Four RS-25 engines attached to the core stage of NASA's SLS moon rocket.
NASA

NASA has shared an amazing shot (below) showing the four engines that will power the first manned mission to the Moon in five decades.

There were four RS-25 engines. recently attached The main booster of NASA’s Space Launch System (SLS) rocket, which will carry four astronauts to the Moon in the Artemis II mission, currently scheduled for November next year.

The engines were attached to the core stage at NASA’s Michoud Assembly Facility in New Orleans, Louisiana.

In total, the engines are capable of generating approximately 2.2 million pounds of thrust at launch. Working with the vehicle’s two side boosters, the SLS generated an impressive 8.8 million pounds of thrust when the rocket made its first flight in November last year, and an uncrewed Orion on a flyby of the moon in the Artemis I mission Sent the capsule.

The first four Artemis missions are actually using refurbished engines that powered the Space Shuttle until the program was shut down in 2011.

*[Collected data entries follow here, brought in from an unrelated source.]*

Definition registerLoadStoreInstructions : list (instructionID.t * jitfptr_t) :=
  [ (instructionID.STXRB, FALLBACK); (instructionID.STLXRB, FALLBACK);
    (instructionID.LDXRB, FALLBACK); (instructionID.LDAXRB, FALLBACK);
    (instructionID.STLRB, FALLBACK); (instructionID.LDARB, FALLBACK);
    (instructionID.STXRH, FALLBACK); (instructionID.STLXRH, FALLBACK);
    (instructionID.LDXRH, FALLBACK); (instructionID.LDAXRH, FALLBACK);
    (instructionID.STLRH, FALLBACK); (instructionID.LDARH, FALLBACK);
    (instructionID.STXR32, FALLBACK); (instructionID.STLXR32, FALLBACK);
    (instructionID.STXP32, FALLBACK); (instructionID.STLXP32, FALLBACK);
    (instructionID.LDXR32, FALLBACK); (instructionID.LDAXR32, FALLBACK);
    (instructionID.LDXP32, FALLBACK); (instructionID.LDAXP32, FALLBACK);
    (instructionID.STLR32, FALLBACK); (instructionID.LDAR32, FALLBACK);
    (instructionID.STXR64, FALLBACK); (instructionID.STLXR64, FALLBACK);
    (instructionID.STXP64, FALLBACK); (instructionID.STLXP64, FALLBACK);
    (instructionID.LDXR64, FALLBACK); (instructionID.LDAXR64, FALLBACK);
    (instructionID.LDXP64, FALLBACK); (instructionID.LDAXP64, FALLBACK);
    (instructionID.STLR64, FALLBACK); (instructionID.LDAR64, FALLBACK);
    (instructionID.LDR32_literal, FALLBACK); (instructionID.LDR32_literal_float, FALLBACK);
    (instructionID.LDR64_literal, FALLBACK); (instructionID.LDR64_literal_float, FALLBACK);
    (instructionID.LDRSW_literal, FALLBACK); (instructionID.LDR128_literal, FALLBACK);
    (instructionID.PRFM_literal, FALLBACK); (instructionID.STNP32, FALLBACK);
    (instructionID.LDNP32, FALLBACK); (instructionID.STNP32_float, FALLBACK);
    (instructionID.LDNP32_float, FALLBACK); (instructionID.STNP64, FALLBACK);
    (instructionID.LDNP64, FALLBACK); (instructionID.STNP64_float, FALLBACK);
    (instructionID.LDNP64_float, FALLBACK); (instructionID.STNP128, FALLBACK);
    (instructionID.LDNP128, FALLBACK); (instructionID.STP32_post, FALLBACK);
    (instructionID.LDP32_post, FALLBACK); (instructionID.STP32_post_float, FALLBACK);
    (instructionID.LDP32_post_float, FALLBACK); (instructionID.LDPSW_post, FALLBACK);
    (instructionID.STP64_post, FALLBACK); (instructionID.LDP64_post, ldp64Post);
    (instructionID.STP64_post_float, FALLBACK); (instructionID.LDP64_post_float, FALLBACK);
    (instructionID.STP128_post, FALLBACK); (instructionID.LDP128_post, FALLBACK);
    (instructionID.STP32_offset, FALLBACK); (instructionID.LDP32_offset, FALLBACK);
    (instructionID.STP32_offset_float, FALLBACK);
    (instructionID.LDP32_offset_float, FALLBACK); (instructionID.LDPSW_offset, FALLBACK);
    (instructionID.STP64_offset, FALLBACK); (instructionID.LDP64_offset, FALLBACK);
    (instructionID.STP64_offset_float, FALLBACK);
    (instructionID.LDP64_offset_float, FALLBACK); (instructionID.STP128_offset, FALLBACK);
    (instructionID.LDP128_offset, FALLBACK); (instructionID.STP32_pre, FALLBACK);
    (instructionID.LDP32_pre, FALLBACK); (instructionID.STP32_pre_float, FALLBACK);
    (instructionID.LDP32_pre_float, FALLBACK); (instructionID.LDPSW_pre, FALLBACK);
    (instructionID.STP64_pre, stp64Pre); (instructionID.LDP64_pre, FALLBACK);
    (instructionID.STP64_pre_float, FALLBACK); (instructionID.LDP64_pre_float, FALLBACK);
    (instructionID.STP128_pre, FALLBACK); (instructionID.LDP128_pre, FALLBACK);
    (instructionID.STURB, FALLBACK); (instructionID.LDURB, FALLBACK);
    (instructionID.LDURSB64, FALLBACK); (instructionID.LDURSB32, FALLBACK);
    (instructionID.STUR8_float, FALLBACK); (instructionID.LDUR8_float, FALLBACK);
    (instructionID.STUR128, FALLBACK); (instructionID.LDUR128, FALLBACK);
    (instructionID.STURH, FALLBACK); (instructionID.LDURH, FALLBACK);
    (instructionID.LDURSH64, FALLBACK); (instructionID.LDURSH32, FALLBACK);
    (instructionID.STUR16_float, FALLBACK); (instructionID.LDUR16_float, FALLBACK);
    (instructionID.STUR32, FALLBACK); (instructionID.LDUR32, FALLBACK);
    (instructionID.LDURSW, FALLBACK); (instructionID.STUR32_float, FALLBACK);
    (instructionID.LDUR32_float, FALLBACK); (instructionID.STUR64, FALLBACK);
    (instructionID.LDUR64, FALLBACK); (instructionID.PRFM_unscaled, FALLBACK);
    (instructionID.STUR64_float, FALLBACK); (instructionID.LDUR64_float, FALLBACK);
    (instructionID.STRB_post, FALLBACK); (instructionID.LDRB_post, FALLBACK);
    (instructionID.LDRSB64_post, FALLBACK); (instructionID.LDRSB32_post, FALLBACK);
    (instructionID.STR8_post_float, FALLBACK); (instructionID.LDR8_post_float, FALLBACK);
    (instructionID.STR128_post, FALLBACK); (instructionID.LDR128_post, FALLBACK);
    (instructionID.STRH_post, FALLBACK); (instructionID.LDRH_post, FALLBACK);
    (instructionID.LDRSH64_post, FALLBACK); (instructionID.LDRSH32_post, FALLBACK);
    (instructionID.STR16_post_float, FALLBACK); (instructionID.LDR16_post_float, FALLBACK);
    (instructionID.STR32_post, FALLBACK); (instructionID.LDR32_post, FALLBACK);
    (instructionID.LDRSW_post, FALLBACK); (instructionID.STR32_post_float, FALLBACK);
    (instructionID.LDR32_post_float, FALLBACK); (instructionID.STR64_post, FALLBACK);
    (instructionID.LDR64_post, FALLBACK); (instructionID.STR64_post_float, FALLBACK);
    (instructionID.LDR64_post_float, FALLBACK); (instructionID.STTRB, FALLBACK);
    (instructionID.LDTRB, FALLBACK); (instructionID.LDTRSB64, FALLBACK);
    (instructionID.LDTRSB32, FALLBACK); (instructionID.STTRH, FALLBACK);
    (instructionID.LDTRH, FALLBACK); (instructionID.LDTRSH64, FALLBACK);
    (instructionID.LDTRSH32, FALLBACK); (instructionID.STTR32, FALLBACK);
    (instructionID.LDTR32, FALLBACK); (instructionID.LDTRSW, FALLBACK);
    (instructionID.STTR64, FALLBACK); (instructionID.LDTR64, FALLBACK);
    (instructionID.STRB_pre, FALLBACK); (instructionID.LDRB_pre, FALLBACK);
    (instructionID.LDRSB64_pre, FALLBACK); (instructionID.LDRSB32_pre, FALLBACK);
    (instructionID.STR8_pre_float, FALLBACK); (instructionID.LDR8_pre_float, FALLBACK);
    (instructionID.STR128_pre, FALLBACK); (instructionID.LDR128_pre, FALLBACK);
    (instructionID.STRH_pre, FALLBACK); (instructionID.LDRH_pre, FALLBACK);
    (instructionID.LDRSH64_pre, FALLBACK); (instructionID.LDRSH32_pre, FALLBACK);
    (instructionID.STR16_pre_float, FALLBACK); (instructionID.LDR16_pre_float, FALLBACK);
    (instructionID.STR32_pre, FALLBACK); (instructionID.LDR32_pre, FALLBACK);
    (instructionID.LDRSW_pre, FALLBACK); (instructionID.STR32_pre_float, FALLBACK);
    (instructionID.LDR32_pre_float, FALLBACK); (instructionID.STR64_pre, FALLBACK);
    (instructionID.LDR64_pre, FALLBACK); (instructionID.STR64_pre_float, FALLBACK);
    (instructionID.LDR64_pre_float, FALLBACK); (instructionID.STRB_reg, FALLBACK);
    (instructionID.LDRB_reg, FALLBACK); (instructionID.LDRSB64_reg, FALLBACK);
    (instructionID.LDRSB32_reg, FALLBACK); (instructionID.STR8_reg_float, FALLBACK);
    (instructionID.LDR8_reg_float, FALLBACK); (instructionID.STR128_reg, FALLBACK);
    (instructionID.LDR128_reg, FALLBACK); (instructionID.STRH_reg, FALLBACK);
    (instructionID.LDRH_reg, FALLBACK); (instructionID.LDRSH64_reg, FALLBACK);
    (instructionID.LDRSH32_reg, FALLBACK); (instructionID.STR16_reg_float, FALLBACK);
    (instructionID.LDR16_reg_float, FALLBACK); (instructionID.STR32_reg, FALLBACK);
    (instructionID.LDR32_reg, FALLBACK); (instructionID.LDRSW_reg, FALLBACK);
    (instructionID.STR32_reg_float, FALLBACK); (instructionID.LDR32_reg_float, FALLBACK);
    (instructionID.STR64_reg, FALLBACK); (instructionID.LDR64_reg, FALLBACK);
    (instructionID.PRFM_reg, FALLBACK); (instructionID.STR64_reg_float, FALLBACK);
    (instructionID.LDR64_reg_float, FALLBACK); (instructionID.STRB_imm, FALLBACK);
    (instructionID.LDRB_imm, FALLBACK); (instructionID.LDRSB64_imm, FALLBACK);
    (instructionID.LDRSB32_imm, FALLBACK); (instructionID.STR8_imm_float, FALLBACK);
    (instructionID.LDR8_imm_float, FALLBACK); (instructionID.STR128_imm, FALLBACK);
    (instructionID.LDR128_imm, FALLBACK); (instructionID.STRH_imm, FALLBACK);
    (instructionID.LDRH_imm, FALLBACK); (instructionID.LDRSH64_imm, FALLBACK);
    (instructionID.LDRSH32_imm, FALLBACK); (instructionID.STR16_imm_float, FALLBACK);
    (instructionID.LDR16_imm_float, FALLBACK); (instructionID.STR32_imm, str32Imm);
    (instructionID.LDR32_imm, ldr32Imm); (instructionID.LDRSW_imm, FALLBACK);
    (instructionID.STR32_imm_float, FALLBACK); (instructionID.LDR32_imm_float, FALLBACK);
    (instructionID.STR64_imm, str64Imm); (instructionID.LDR64_imm, ldr64Imm);
    (instructionID.PRFM_imm, FALLBACK); (instructionID.STR64_imm_float, FALLBACK);
    (instructionID.LDR64_imm_float, FALLBACK) ].
End LoadStore.
End JitLoadStore.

The Artemis II mission will send NASA astronauts Christina Koch, Victor Glover and Reed Wiseman along with Canadian Space Agency astronaut Jeremy Hansen on a similar journey to the Artemis I mission. There will be no landing on the Moon, but rather a flyby that will take the crew to within just 80 miles of the Moon’s surface.

Seeing the core stage come together will certainly give the four astronauts a boost as their mission date approaches. In August, the crew were able to get a close-up look for the first time at the actual Orion capsule that will take them on their epic journey next year.

The Artemis II mission will confirm the safe operation of Orion’s crew support systems and potentially pave the way for the highly anticipated crew landing in 2025. The astronauts for that mission have not been named yet.

Additionally, NASA plans to build a permanent base on the Moon for long-term stays, similar to how astronauts today spend extended periods aboard the International Space Station near Earth.